**Problem statement**: Only certain lines below are wanted: those starting at the line containing "Definition hmac_new (key" and ending at the line containing "if negb (contains space s) then quote s []", both included, each retyped exactly.

**Extracted records**:
(** The message schedule, most recent word first. *)
Fixpoint schedule (n : nat) (rev_w : list Z) : list Z :=
  match n with
  | O => rev_w
  | S n' =>
      let at_ i := nth i rev_w 0 in
      let wt := add (add (small_sigma (sig1 p) (at_ 1%nat)) (at_ 6%nat))
                    (add (small_sigma (sig0 p) (at_ 14%nat)) (at_ 15%nat)) in
      schedule n' (wt :: rev_w)
  end.

Definition round (v : list Z) (kw : Z * Z) : list Z :=
  match v with
  | [a; b; c; d; e; f; g; h] =>
      let t1 := add (add (add h (big_sigma (Sig1 p) e))
                         (add (Ch e f g) (fst kw))) (snd kw) in
      let t2 := add (big_sigma (Sig0 p) a) (Maj a b c) in
      [add t1 t2; a; b; c; add d t1; e; f; g]
  | _ => v
  end.

Definition compress (h : list Z) (block : bytes) : list Z :=
  let ws := rev (schedule (rounds p - 16) (rev (words block))) in
  let v := fold_left round (combine (K p) ws) h in
  map (fun xy => add (fst xy) (snd xy)) (combine h v).

Definition digest (msg : bytes) : bytes :=
  let padded := pad msg in
  let h := fold_left compress (chunks (length padded) block_len padded) (H0 p) in
  flat_map (to_be wbytes) h.
End Params.

End SHA2.

Definition sha256 (msg : bytes) : bytes := SHA2.digest SHA2.p256 msg.
Definition sha512 (msg : bytes) : bytes := SHA2.digest SHA2.p512 msg.

(** A [digestmod]: the hash and the block size [hmac] pads the key to. *)
Record digestmod : Type := {
  hash_digest : bytes -> bytes;
  block_size : nat
}.

Definition hashlib_sha512 : digestmod :=
  {| hash_digest := sha512; block_size := 128 |}.

(** [hmac.new(key, msg, digestmod).digest()] (RFC 2104) *)
Definition hmac_new (key msg : bytes) (d : digestmod) : bytes :=
  let key := if (block_size d <? length key)%nat then hash_digest d key else key in
  let key := key ++ repeat 0 (block_size d - length key) in
  let inner := hash_digest d (map (Z.lxor 0x36) key ++ msg) in
  hash_digest d (map (Z.lxor 0x5C) key ++ inner).

Definition hex_digits : bytes := lit "0123456789abcdef".

Definition hexdigest (bs : bytes) : str :=
  flat_map (fun b => [nth (Z.to_nat (Z.shiftr b 4)) hex_digits 0;
                      nth (Z.to_nat (Z.land b 15)) hex_digits 0]) bs.

(** ** [urllib.parse.urlencode] *)

Definition in_range (lo hi b : Z) : bool := (lo <=? b) && (b <=? hi).

(** Letters, digits and [_.-~] are never quoted. *)
Definition always_safe (b : Z) : bool :=
  in_range 65 90 b || in_range 97 122 b || in_range 48 57 b
  || contains b (lit "_.-~").

Definition HEX : bytes := lit "0123456789ABCDEF".

(** ['%{:02X}'.format(b)] *)
Definition percent (b : Z) : str :=
  [37; nth (Z.to_nat (Z.shiftr b 4)) HEX 0; nth (Z.to_nat (Z.land b 15)) HEX 0].

Definition quote_from_bytes (bs : bytes) (safe : str) : str :=
  flat_map (fun b => if always_safe b || contains b safe then [b] else percent b) bs.

Definition quote (s safe : str) : result str :=
  match s with
  | [] => Ok []
  | _ => rbind (encode s) (fun bs => Ok (quote_from_bytes bs safe))
  end.

Definition space : Z := 32.

Definition quote_plus (s : str) : result str :=
  if negb (contains space s) then quote s []
  else rbind (quote s [space]) (fun q => Ok (replace space (lit "+") q)).

(** The values a request dictionary holds.  [urlencode] reads a value
    through [str()] only; a [float] is carried with the text [str()]
    renders for it. *)
Inductive pyval : Type :=
| PyStr (s : str)
| PyFloat (shown : str).

Definition py_str (v : pyval) : str :=
  match v with
  | PyStr s => s
  | PyFloat t => t
  end.

(** A [dict]: keys in insertion order. *)
Definition dict := list (str * pyval).

(** [d[k] = v]: an existing key keeps its place, a new one goes last. *)
Fixpoint setitem (d : dict) (k : str) (v : pyval) : dict :=
  match d with
  | [] => [(k, v)]
  | (k', v') :: d' =>
      if str_eqb k' k then (k', v) :: d' else (k', v') :: setitem d' k v
  end.

Fixpoint getitem {V : Type} (d : list (str * V)) (k : str) : option V :=
  match d with
  | [] => None
  | (k', v) :: d' => if str_eqb k' k then Some v else getitem d' k
  end.

(** One [k=v] pair of the query string. *)
Definition encode_pair (kv : str * pyval) : result str :=
  rbind (quote_plus (fst kv)) (fun k =>
  rbind (quote_plus (py_str (snd kv))) (fun v =>
  Ok (k ++ lit "=" ++ v))).

Fixpoint encode_pairs (query : dict) : result (list str) :=
  match query with
  | [] => Ok []
  | kv :: rest =>
      rbind (encode_pair kv) (fun x =>
      rbind (encode_pairs rest) (fun l => Ok (x :: l)))
  end.

Definition urlencode (query : dict) : result str :=
  rbind (encode_pairs query) (fun l => Ok (join (lit "&") l)).

(** ** [float]: IEEE 754 binary64, round to nearest, ties to even

    A finite [float] is the rational it denotes, and an operation is the
    exact operation followed by rounding to 53 significant bits.  The
    exponent range is left out: between the smallest and the largest
    magnitude [_get_nonce] meets (a thousandth, and ten million times a
    64-bit timestamp) nothing underflows or overflows. *)

(** [int(x)] of a number with a fraction: towards zero. *)
Definition truncate (x : Q) : Z :=
  if Qle_bool 0 x then Qfloor x else Qceiling x.

Module Binary64.
Local Open Scope Q_scope.

Definition pow2 (k : Z) : Q := 2 ^ k.

(** The exponent of the leading bit of a positive rational. *)
Definition ilog2 (x : Q) : Z :=
  let k := (Z.log2 (Qnum x) - Z.log2 (Zpos (Qden x)))%Z in
  if Qle_bool (pow2 k) x then k else (k - 1)%Z.

(** The nearest integer, ties to even. *)
Definition rne (x : Q) : Z :=
  let f := Qfloor x in
  match Qcompare (x - inject_Z f) (1 # 2) with
  | Lt => f
  | Gt => (f + 1)%Z
  | Eq => if Z.even f then f else (f + 1)%Z
  end.

(** The nearest number with a 53-bit significand. *)
Definition round (x : Q) : Q :=
  if Qeq_bool x 0 then 0
  else
    let e := (ilog2 (Qabs x) - 52)%Z in
    Qred (inject_Z (rne (x / pow2 e)) * pow2 e).

(** [float(n)], [x + y], [x * y], [x / y] *)
Definition of_int (n : Z) : Q := round (inject_Z n).
Definition add (x y : Q) : Q := round (x + y).
Definition mul (x y : Q) : Q := round (x * y).
Definition div (x y : Q) : Q := round (x / y).

(** [int(x)] *)
Definition to_int (x : Q) : Z := truncate x.
End Binary64.

(** The same arithmetic on the machine's binary64 numbers, to compare the
    model with. *)
Module Hardware.
Definition of_int (n : Z) : float :=
  if n <? 0 then PrimFloat.opp (PrimFloat.of_uint63 (Uint63.of_Z (- n)))
  else PrimFloat.of_uint63 (Uint63.of_Z n).

Definition to_int (f : float) : Z :=
  match Prim2SF f with
  | S754_finite neg m e =>
      let v := if 0 <=? e then Z.pos m * 2 ^ e else Z.pos m / 2 ^ (- e) in
      if neg then - v else v
  | _ => 0
  end.

(** [int((s * 1e3 + us / 1e3) * 10000)] *)
Definition nonce (s us : Z) : Z :=
  to_int (PrimFloat.mul
            (PrimFloat.add (PrimFloat.mul (of_int s) 1000%float)
                           (PrimFloat.div (of_int us) 1000%float))
            (of_int 10000)).
End Hardware.

(** [str(n)] of an [int] *)
Definition str_of_int (n : Z) : str := lit (NilZero.string_of_int (Z.to_int n)).

(** ** The client and its world *)

Definition DEFAULT_BASE_URL : str := lit "https://api.mistertango.com:8445".
Definition SUPPORTED_CURRENCIES : list str := [lit "EUR"].

(** [HTTPStatus.OK] *)
Definition HTTPStatus_OK : Z := 200.

Record Mistertango : Type := {
  api_key : str;
  secret_key : str;
  username : str;
  api_url : str
}.

(** What [_get_nonce] reads of [datetime.now()]: [mktime(then.timetuple())],
    a whole number of seconds since the epoch, and [then.microsecond]. *)
Record datetime : Type := {
  mktime_timetuple : Z;
  microsecond : Z
}.

(** [requests.post(url, headers=headers, data=data)] and what it returns. *)
Record request : Type := {
  url : str;
  headers : list (str * str);
  data : str
}.

Record response : Type := {
  status_code : Z;
  text : str
}.

(** What a call does that can be seen from outside: it reads the clock, it
    posts a request.  The signatures computed are recorded beside them. *)
Inductive event : Type :=
| Now (then_ : datetime)
| Sign (nonce payload endpoint signature : str)
| Post (req : request) (answer : result response).

(** The client object, the clock and the network (each answers from what
    has happened so far), and the events so far. *)
Record world : Type := {
  self : Mistertango;
  clock : list event -> datetime;
  network : list event -> request -> result response;
  trace : list event
}.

**Answer for the task**:
Definition hmac_new (key msg : bytes) (d : digestmod) : bytes :=
  let key := if (block_size d <? length key)%nat then hash_digest d key else key in
  let key := key ++ repeat 0 (block_size d - length key) in
  let inner := hash_digest d (map (Z.lxor 0x36) key ++ msg) in
  hash_digest d (map (Z.lxor 0x5C) key ++ inner).

Definition hex_digits : bytes := lit "0123456789abcdef".

Definition hexdigest (bs : bytes) : str :=
  flat_map (fun b => [nth (Z.to_nat (Z.shiftr b 4)) hex_digits 0;
                      nth (Z.to_nat (Z.land b 15)) hex_digits 0]) bs.

(** ** [urllib.parse.urlencode] *)

Definition in_range (lo hi b : Z) : bool := (lo <=? b) && (b <=? hi).

(** Letters, digits and [_.-~] are never quoted. *)
Definition always_safe (b : Z) : bool :=
  in_range 65 90 b || in_range 97 122 b || in_range 48 57 b
  || contains b (lit "_.-~").

Definition HEX : bytes := lit "0123456789ABCDEF".

(** ['%{:02X}'.format(b)] *)
Definition percent (b : Z) : str :=
  [37; nth (Z.to_nat (Z.shiftr b 4)) HEX 0; nth (Z.to_nat (Z.land b 15)) HEX 0].

Definition quote_from_bytes (bs : bytes) (safe : str) : str :=
  flat_map (fun b => if always_safe b || contains b safe then [b] else percent b) bs.

Definition quote (s safe : str) : result str :=
  match s with
  | [] => Ok []
  | _ => rbind (encode s) (fun bs => Ok (quote_from_bytes bs safe))
  end.

Definition space : Z := 32.

Definition quote_plus (s : str) : result str :=
  if negb (contains space s) then quote s []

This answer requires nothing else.